If you put it in with crushed coral, does it suck up all the coral with no room left for the main advantage, sucking up fertilizers?


----------



## Seattle_Aquarist (Jun 15, 2008)

Hi suds1421,

I did not add crushed coral to my tank because I like to have some control over the nutrients being added. Instead I added some bicarbonate of soda (baking soda / NaHCO3) and some equilibrium to the first rinse of the STS and that resolved the reduction of dKH and dGH. Diana's suggestion of adding it to a filter sounds like a workable idea as well. Substrates with a high CEC (cation exchange capacity) are constantly absorbing nutrients from the water column and releasing them to the roots of the plants in the root zone so they seldom become 'saturated' with nutrients.

10 gal with STS #7941


----------



## Juliek (May 17, 2014)

Roy where you able to find safe t sorb online or locally? I think this is what I am going to use in my 75 gallon I am setting up.

Julie


----------



## Seattle_Aquarist (Jun 15, 2008)

Hi Juliek,

I ordered my Safe-T-Sorb #7941 from WW Grainger a 40# bag is $12.65; the closest one to you is FIFE Branch #755; 2802 Pacific Hwy. E.., Fife, WA 98424-1021. I pick it up from their store so there is no shipping charges. I use 1/8" hardware mesh (cloth) to screen the Safe-T-Sorb and remove most of the dust and 'fines' ( I lose about 1/2 the bag but the cleaning is easier and the water does not stay murky longer than about a day or two). I believe I used 2-1/2 bags to get a substrate depth of about 2". After screening I added chemicals to increase the hardness as well as some of the Macro nutrients. Here is a thread of my 75 gallon build. Hope this helps!


----------



## caique (Mar 16, 2012)

Hey suds,

Have you looked into turface? Great stuff, its what they use on baseball diamonds. Its made of baked clay. Cheaper than safeTsorb.

Here is what it looks like in my 120 I used 75 pounds and its about 4 inches thick. Cost about $20


----------



## Juliek (May 17, 2014)

Thank you Roy......I will try and pick up some this week!


----------



## Diana (Jan 14, 2010)

Tractor Supply carries Safe-T-Sorb.
Irrigation supply types of stores carry Turface. Ewing, Horizon, John Deere and others. 
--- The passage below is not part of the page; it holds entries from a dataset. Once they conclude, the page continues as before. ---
(* ===== verification/Jobs.v ===== *)
(** * Jobs: the jobs that settle followers

    A resolving function called with a promise ([src/index.js] line 25) does
    not settle its promise at once.  The runtime queues a job that calls
    [then] on the promise that was put ([Then]); [then] registers a
    reaction on a promise that is not settled and queues a job for one that
    is; that job ([Pass]) settles the follower as the promise it follows,
    which in turn queues the jobs of the reactions registered on the
    follower.  Jobs run first in first out, each to completion, between the
    calls of the program.

    Module [Micro] is that machine.  It knows the heap of promises and
    nothing else of the program: a [host] is any state that has a heap
    (Class [HasHeap]), with the job queue and the reactions of followers;
    Class [Client] is what the machine needs of the component whose calls
    make and resolve promises ([run], the promises that [waiting] resolving
    functions can resolve, and which calls are [known] to put promises
    that exist), and Class [ClientLaws] what that component must keep to.
    [perform] is a call of the client followed by what the runtime does
    for each promise the call resolved ([announce]); [tick] runs one job,
    [drain] the queue, and [play] a program of calls with turns of jobs at
    any points between them.  The channel is a client ([chan_client]); the
    channels of a world are one in [Pipeline].

    Theorems, for every client.  The invariant [ok] (every follower is on
    its way: its [Then] job or its [Pass] job is queued, or its reaction is
    registered on a promise that is not settled) is kept by every call and
    every job ([play_ok]).  The queue empties within [budget] jobs
    ([settle_down_done]).  No job changes the [fate] of a promise, and when
    the queue is empty every promise whose fate is settled has come to it
    ([drained_fate], [settle_down_spec]), along a chain of followers of
    any length ([chain_settles]).  The machine simulates the client
    on which no job runs ([sim]): the variables of the client are the same
    ([play_body]) and its heap is [ahead], with some followers settled
    already, so that every promise has the same fate in both
    ([play_fate]); hence [fate], which [Adoption] computes from the heap of
    the calls alone, is what the jobs bring about whenever they run
    ([jobs_realise_fate]).  A consumer that was handed a promise holds,
    once the jobs have run, what that promise was settled with
    ([follower_settles]).

    Theorems, for the channel: the laws of a client; the states of a
    program that starts with a new channel keep the invariant
    ([program_ok]); with values that are not promises the machine never
    has a job ([quiet]), which is why the rest of the development can do
    without it. *)

From S2P Require Import Prelude JsMonad JsArray Promise Channel Invariant Trace Adoption.
Import Chan.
I like the multi-colored effect of STS better than the mono-color of Turface.


----------



## suds1421 (Feb 2, 2012)

What is the weight difference between Turface and STS? 

The other disadvantage I've read with STS is that it can be heard to plant in and snails like to unroot plants because it's so light.


----------



## Seattle_Aquarist (Jun 15, 2008)

@suds1421,
I have used various heat treated Montmorillonite clay substrates over the years, Soilmaster Select charcoal (discontinued), Turface Pro League grey (grey discontinued), and now Safe-T-Sorb #7941. IMO STS #7941 is heavier than Turface Pro League; the Turface Pro League size has smaller grain size than the Turface MVP product. BTW, it looks like there is a new Pro League color out there...the Champion Brown looks interesting.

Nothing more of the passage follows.